Excerpted data:
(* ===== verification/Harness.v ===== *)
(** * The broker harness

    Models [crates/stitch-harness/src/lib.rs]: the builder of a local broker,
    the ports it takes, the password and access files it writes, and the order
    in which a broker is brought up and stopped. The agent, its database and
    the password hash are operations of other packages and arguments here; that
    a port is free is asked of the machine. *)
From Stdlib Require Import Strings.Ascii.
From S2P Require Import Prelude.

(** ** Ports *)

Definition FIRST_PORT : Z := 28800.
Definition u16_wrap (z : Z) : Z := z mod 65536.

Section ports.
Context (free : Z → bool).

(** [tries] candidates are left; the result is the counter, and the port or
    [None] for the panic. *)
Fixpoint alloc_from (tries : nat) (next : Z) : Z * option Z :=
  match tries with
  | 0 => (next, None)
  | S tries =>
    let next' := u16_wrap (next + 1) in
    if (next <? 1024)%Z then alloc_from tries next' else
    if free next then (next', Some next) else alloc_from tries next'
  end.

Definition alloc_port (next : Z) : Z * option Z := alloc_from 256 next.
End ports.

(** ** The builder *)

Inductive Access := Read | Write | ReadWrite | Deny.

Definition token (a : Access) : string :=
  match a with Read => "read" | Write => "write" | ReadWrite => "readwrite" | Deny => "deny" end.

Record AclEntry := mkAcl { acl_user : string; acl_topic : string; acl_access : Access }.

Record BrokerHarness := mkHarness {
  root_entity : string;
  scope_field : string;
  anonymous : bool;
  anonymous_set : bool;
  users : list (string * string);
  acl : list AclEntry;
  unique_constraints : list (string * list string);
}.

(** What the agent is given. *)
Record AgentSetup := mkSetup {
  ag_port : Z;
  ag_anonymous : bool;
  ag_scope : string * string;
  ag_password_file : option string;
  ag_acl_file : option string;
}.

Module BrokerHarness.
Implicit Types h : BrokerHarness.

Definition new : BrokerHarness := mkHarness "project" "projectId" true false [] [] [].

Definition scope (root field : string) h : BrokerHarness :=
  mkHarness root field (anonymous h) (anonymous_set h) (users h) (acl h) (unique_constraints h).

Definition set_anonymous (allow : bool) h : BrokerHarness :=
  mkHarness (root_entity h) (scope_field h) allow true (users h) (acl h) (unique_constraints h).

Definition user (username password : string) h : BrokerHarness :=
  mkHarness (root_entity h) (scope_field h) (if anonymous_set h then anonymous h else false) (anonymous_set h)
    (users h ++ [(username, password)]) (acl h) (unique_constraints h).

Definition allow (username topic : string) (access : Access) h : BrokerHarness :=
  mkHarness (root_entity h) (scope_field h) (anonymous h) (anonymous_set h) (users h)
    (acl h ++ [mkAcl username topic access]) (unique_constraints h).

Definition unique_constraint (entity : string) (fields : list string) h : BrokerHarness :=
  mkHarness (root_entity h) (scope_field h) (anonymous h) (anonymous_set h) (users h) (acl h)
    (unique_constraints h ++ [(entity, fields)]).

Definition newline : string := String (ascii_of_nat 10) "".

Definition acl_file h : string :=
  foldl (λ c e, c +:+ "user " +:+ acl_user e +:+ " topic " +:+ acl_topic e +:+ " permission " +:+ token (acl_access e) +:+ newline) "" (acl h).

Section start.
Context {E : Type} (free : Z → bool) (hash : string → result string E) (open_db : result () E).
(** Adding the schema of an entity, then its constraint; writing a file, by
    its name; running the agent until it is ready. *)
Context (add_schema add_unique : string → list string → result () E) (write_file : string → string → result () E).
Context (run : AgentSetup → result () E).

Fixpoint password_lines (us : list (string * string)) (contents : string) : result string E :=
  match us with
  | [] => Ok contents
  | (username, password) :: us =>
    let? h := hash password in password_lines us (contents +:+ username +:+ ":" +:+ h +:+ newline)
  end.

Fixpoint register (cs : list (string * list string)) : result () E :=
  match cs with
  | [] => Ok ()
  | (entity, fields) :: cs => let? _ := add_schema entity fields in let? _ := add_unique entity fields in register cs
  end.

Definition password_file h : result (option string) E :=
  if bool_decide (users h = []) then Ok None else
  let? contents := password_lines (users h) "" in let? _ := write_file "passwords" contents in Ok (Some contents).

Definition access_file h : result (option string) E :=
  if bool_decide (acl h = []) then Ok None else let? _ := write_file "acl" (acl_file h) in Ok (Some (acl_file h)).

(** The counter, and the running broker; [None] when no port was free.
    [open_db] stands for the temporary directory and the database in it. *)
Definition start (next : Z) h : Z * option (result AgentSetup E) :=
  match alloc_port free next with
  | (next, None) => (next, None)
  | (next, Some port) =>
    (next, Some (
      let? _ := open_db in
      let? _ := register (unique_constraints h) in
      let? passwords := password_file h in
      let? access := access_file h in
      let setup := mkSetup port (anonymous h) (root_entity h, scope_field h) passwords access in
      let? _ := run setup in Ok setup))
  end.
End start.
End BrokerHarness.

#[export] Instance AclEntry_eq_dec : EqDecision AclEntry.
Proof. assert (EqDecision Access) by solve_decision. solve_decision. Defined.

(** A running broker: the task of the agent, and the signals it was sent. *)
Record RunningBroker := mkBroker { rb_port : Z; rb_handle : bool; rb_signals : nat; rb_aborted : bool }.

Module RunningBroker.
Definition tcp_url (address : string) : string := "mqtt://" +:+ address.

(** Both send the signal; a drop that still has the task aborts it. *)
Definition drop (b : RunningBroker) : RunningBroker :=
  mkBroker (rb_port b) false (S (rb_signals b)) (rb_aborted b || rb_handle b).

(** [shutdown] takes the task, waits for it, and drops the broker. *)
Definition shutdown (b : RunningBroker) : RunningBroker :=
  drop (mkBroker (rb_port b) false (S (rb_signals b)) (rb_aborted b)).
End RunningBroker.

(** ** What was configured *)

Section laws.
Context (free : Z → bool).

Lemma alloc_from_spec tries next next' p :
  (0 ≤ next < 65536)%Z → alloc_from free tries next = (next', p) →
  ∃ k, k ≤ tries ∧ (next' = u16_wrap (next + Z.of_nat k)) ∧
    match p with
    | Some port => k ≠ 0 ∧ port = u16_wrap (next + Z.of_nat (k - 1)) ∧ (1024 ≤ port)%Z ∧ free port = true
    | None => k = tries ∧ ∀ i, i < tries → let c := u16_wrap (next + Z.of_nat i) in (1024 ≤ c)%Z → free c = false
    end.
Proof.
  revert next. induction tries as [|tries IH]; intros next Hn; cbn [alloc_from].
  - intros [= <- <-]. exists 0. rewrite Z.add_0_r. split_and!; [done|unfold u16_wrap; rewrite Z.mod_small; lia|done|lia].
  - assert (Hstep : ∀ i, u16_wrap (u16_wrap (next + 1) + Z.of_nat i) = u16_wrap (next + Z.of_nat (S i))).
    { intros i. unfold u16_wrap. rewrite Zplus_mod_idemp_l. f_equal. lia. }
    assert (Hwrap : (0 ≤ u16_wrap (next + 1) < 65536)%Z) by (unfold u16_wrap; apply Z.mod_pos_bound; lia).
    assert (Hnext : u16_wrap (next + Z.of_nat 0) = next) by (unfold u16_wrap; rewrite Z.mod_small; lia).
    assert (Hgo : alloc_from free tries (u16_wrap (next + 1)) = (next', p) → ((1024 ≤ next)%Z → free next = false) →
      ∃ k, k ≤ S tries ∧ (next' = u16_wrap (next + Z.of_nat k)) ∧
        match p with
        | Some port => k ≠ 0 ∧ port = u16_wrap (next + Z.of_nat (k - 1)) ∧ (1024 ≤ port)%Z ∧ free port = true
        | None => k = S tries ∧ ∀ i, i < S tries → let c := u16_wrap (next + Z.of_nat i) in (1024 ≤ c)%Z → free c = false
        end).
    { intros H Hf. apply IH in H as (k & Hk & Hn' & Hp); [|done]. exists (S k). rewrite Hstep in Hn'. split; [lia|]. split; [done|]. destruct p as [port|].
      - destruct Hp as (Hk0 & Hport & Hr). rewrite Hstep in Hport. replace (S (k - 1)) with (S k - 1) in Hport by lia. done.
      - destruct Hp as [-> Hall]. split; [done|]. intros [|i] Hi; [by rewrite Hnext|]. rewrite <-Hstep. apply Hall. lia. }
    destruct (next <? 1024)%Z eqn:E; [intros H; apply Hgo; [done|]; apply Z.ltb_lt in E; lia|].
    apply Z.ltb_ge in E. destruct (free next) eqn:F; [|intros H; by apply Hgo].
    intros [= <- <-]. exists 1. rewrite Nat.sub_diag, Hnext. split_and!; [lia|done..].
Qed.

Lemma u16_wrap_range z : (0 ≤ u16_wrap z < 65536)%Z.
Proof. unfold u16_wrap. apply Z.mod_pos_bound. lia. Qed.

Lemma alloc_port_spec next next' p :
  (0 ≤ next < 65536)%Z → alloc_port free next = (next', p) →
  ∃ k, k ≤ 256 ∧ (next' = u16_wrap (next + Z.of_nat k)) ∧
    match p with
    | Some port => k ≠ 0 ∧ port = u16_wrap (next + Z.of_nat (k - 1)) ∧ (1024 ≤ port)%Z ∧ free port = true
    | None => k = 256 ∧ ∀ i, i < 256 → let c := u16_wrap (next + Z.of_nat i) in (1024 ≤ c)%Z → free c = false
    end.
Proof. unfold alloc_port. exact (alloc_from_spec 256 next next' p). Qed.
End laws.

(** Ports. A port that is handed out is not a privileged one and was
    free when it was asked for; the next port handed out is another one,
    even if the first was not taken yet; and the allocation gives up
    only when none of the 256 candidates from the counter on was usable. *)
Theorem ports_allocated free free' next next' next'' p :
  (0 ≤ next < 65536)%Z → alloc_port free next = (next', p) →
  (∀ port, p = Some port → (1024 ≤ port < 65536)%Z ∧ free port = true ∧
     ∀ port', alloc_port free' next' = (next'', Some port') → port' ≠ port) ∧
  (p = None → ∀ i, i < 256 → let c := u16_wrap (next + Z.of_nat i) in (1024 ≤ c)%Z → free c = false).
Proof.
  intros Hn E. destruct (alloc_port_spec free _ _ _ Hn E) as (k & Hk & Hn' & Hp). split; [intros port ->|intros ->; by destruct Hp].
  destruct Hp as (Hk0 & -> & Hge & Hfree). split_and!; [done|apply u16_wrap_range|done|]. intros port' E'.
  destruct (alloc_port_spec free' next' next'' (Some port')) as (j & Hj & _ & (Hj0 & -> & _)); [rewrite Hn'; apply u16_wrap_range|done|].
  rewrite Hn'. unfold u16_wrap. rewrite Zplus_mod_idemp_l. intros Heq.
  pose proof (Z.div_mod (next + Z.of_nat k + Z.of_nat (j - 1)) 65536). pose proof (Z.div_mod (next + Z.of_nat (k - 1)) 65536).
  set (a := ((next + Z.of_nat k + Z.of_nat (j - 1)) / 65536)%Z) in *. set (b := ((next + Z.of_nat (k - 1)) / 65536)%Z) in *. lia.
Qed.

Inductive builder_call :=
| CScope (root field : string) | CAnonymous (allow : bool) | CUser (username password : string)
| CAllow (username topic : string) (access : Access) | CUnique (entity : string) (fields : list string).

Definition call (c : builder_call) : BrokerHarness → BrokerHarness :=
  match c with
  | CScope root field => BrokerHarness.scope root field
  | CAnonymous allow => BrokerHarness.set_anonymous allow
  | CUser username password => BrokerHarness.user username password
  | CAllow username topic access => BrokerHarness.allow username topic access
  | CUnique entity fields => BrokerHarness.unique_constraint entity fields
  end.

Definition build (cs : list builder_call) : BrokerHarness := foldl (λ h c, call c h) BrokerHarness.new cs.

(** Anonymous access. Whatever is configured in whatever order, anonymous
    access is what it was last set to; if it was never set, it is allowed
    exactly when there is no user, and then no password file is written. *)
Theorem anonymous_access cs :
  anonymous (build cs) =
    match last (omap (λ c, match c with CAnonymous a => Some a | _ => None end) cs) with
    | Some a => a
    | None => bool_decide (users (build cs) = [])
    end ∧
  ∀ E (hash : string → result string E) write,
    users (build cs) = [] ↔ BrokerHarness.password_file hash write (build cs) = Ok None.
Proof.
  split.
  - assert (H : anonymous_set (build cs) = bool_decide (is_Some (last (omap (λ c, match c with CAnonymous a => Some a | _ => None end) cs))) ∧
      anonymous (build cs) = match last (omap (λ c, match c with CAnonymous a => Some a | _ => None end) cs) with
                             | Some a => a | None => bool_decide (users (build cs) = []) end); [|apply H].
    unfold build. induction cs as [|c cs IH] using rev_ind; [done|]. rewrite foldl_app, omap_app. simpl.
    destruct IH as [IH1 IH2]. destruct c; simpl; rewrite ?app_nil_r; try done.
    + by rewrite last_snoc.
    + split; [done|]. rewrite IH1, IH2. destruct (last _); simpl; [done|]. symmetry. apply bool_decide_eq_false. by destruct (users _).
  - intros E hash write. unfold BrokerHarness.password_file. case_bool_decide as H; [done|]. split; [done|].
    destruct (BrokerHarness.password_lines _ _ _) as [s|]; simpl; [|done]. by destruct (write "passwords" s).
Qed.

Work item:
Filter the records above for lines containing the word "handed", and copy those lines.

Answer section:
(** Ports. A port that is handed out is not a privileged one and was
    free when it was asked for; the next port handed out is another one,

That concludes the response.